This post comes from Sydney, Australia, where I am attending my niece’s wedding. Why a communication from here? Well, it happens that I have had an encounter with a particularly special bird, one that is featured in two of my books: 100 Birds to See Before You Die and the Atlas of Rare Birds. Three hours west of the city, the famous Capertee Valley regularly plays host to the gorgeous Regent Honeyeater, one of the continent’s rarest birds and one with a story to tell (see below).

Regent_Honeyeater
Regent Honeyeater

Having heard from local birders that some were around, I simply couldn’t resist a quick trip out there to try my luck. After quite an effort, I located one of these stunners along the Capertee River between Glen Davis and Glen Alice, among a big flock of Noisy Friarbirds. It was a pretty emotional moment. To get a flavour of its story, here’s a short extract from the Atlas.

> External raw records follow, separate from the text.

(** [HookInstaller._update_settings]: from the decoded settings file
    ([None] when there is none) to the settings written back; [None] when
    the method raises, which is before it opens the file for writing. *)
Definition _update_settings (hook_path : string) (existing : option Json)
    : option Json :=
  match default (JObj []) existing with
  | JObj settings =>
      let settings := if dict_has "hooks" settings then settings
                      else dict_set "hooks" (JObj []) settings in
      match dict_get "hooks" settings with
      | Some (JObj hooks) =>
          hooks ← register_all hook_path hooks hooks_to_register;
          Some (JObj (dict_set "hooks" (JObj hooks) settings))
      | _ => None
      end
  | _ => None
  end.

(** The settings file of the assistant: absent, not JSON, or holding a
    decoded value. *)
Inductive SettingsFile : Type :=
| NoFile
| Undecodable
| Holds (settings : Json).

(** What the installer sees and changes under the home directory: the
    hook script in the hooks directory, if any, and the settings file. *)
Record Home : Type := mkHome {
  hook_script : option string;
  settings_file : SettingsFile;
}.

(** [HookInstaller.is_installed] *)
Definition is_installed (home : Home) : bool :=
  match hook_script home with
  | Some _ => true
  | None => false
  end.

(** [HookInstaller.install], with the script under [resources] when it is
    there: the script is copied first, the settings are updated after. *)
Definition install (hook_path : string) (resource : option string) (home : Home)
    : Home * file_monitor.Outcome :=
  match resource with
  | None => (home, file_monitor.Raised)
  | Some script =>
      let home := {| hook_script := Some script;
                     settings_file := settings_file home |} in
      let updated :=
        match settings_file home with
        | NoFile => _update_settings hook_path None
        | Undecodable => None
        | Holds settings => _update_settings hook_path (Some settings)
        end in
      match updated with
      | Some settings =>
          ({| hook_script := hook_script home; settings_file := Holds settings |},
           file_monitor.Returned)
      | None => (home, file_monitor.Raised)
      end
  end.

(** [HookInstaller.uninstall]: the settings are left as they are. *)
Definition uninstall (home : Home) : Home :=
  {| hook_script := None; settings_file := settings_file home |}.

“This is a bird with a formerly wide range over south-east Australia, including the states of Queensland, New  South Wales, Victoria, South Australia and the Australian Capital Territory. In the early years of the 20th century it was frequently noted for its abundance. Flocks of hundreds of these striking and colourful birds with their loud ‘chinking’ calls were a regular sight in well-watered forests and gardens. There were occasional reports of thousands feeding from blooms of flowering gums, and there were times when large numbers would descend on orchards and cause serious economic damage. There seemed to be no serious ecological flaw that would make such a dominant bird become rare.

“And yet, from the 1940s onwards, the Regent Honeyeater did become increasingly less common. Nobody sensed trouble at first, though, because this was also quite a mysterious species. It would disappear from sites for a few years, only to return in large flocks when certain trees with reliable nectar bloomed in quantity. Outside the main season (September to November) it was always hard to find, and often impossible. However, after the 1940s one thing that birdwatchers did notice about Regent Honeyeaters was that the flocks were generally getting smaller: the hundreds, by and large, were becoming tens, and there were fewer flocks to count over the wide area that the honeyeater occupied. It wasn’t too long, though, before records began to dry up alarmingly. The last sighting from the state of South Australia, for example, was in 1977 – in an area where the  Regent Honeyeater had once been  abundant. There was also a serious drop in the number of reports from Queensland. Evidence of a slow but inexorable decline was beginning to emerge, a decline that had previously been masked by the bird’s nomadic habits and wide distribution.”

These days the surviving population numbers somewhere between 500 and 1,500 individuals, and it is continuing to drop. Birds are regularly seen in only four widely scattered locations, of which the Capertee Valley is one. To see one was a moment to treasure, albeit one tinged with concern for the fate of the bird itself.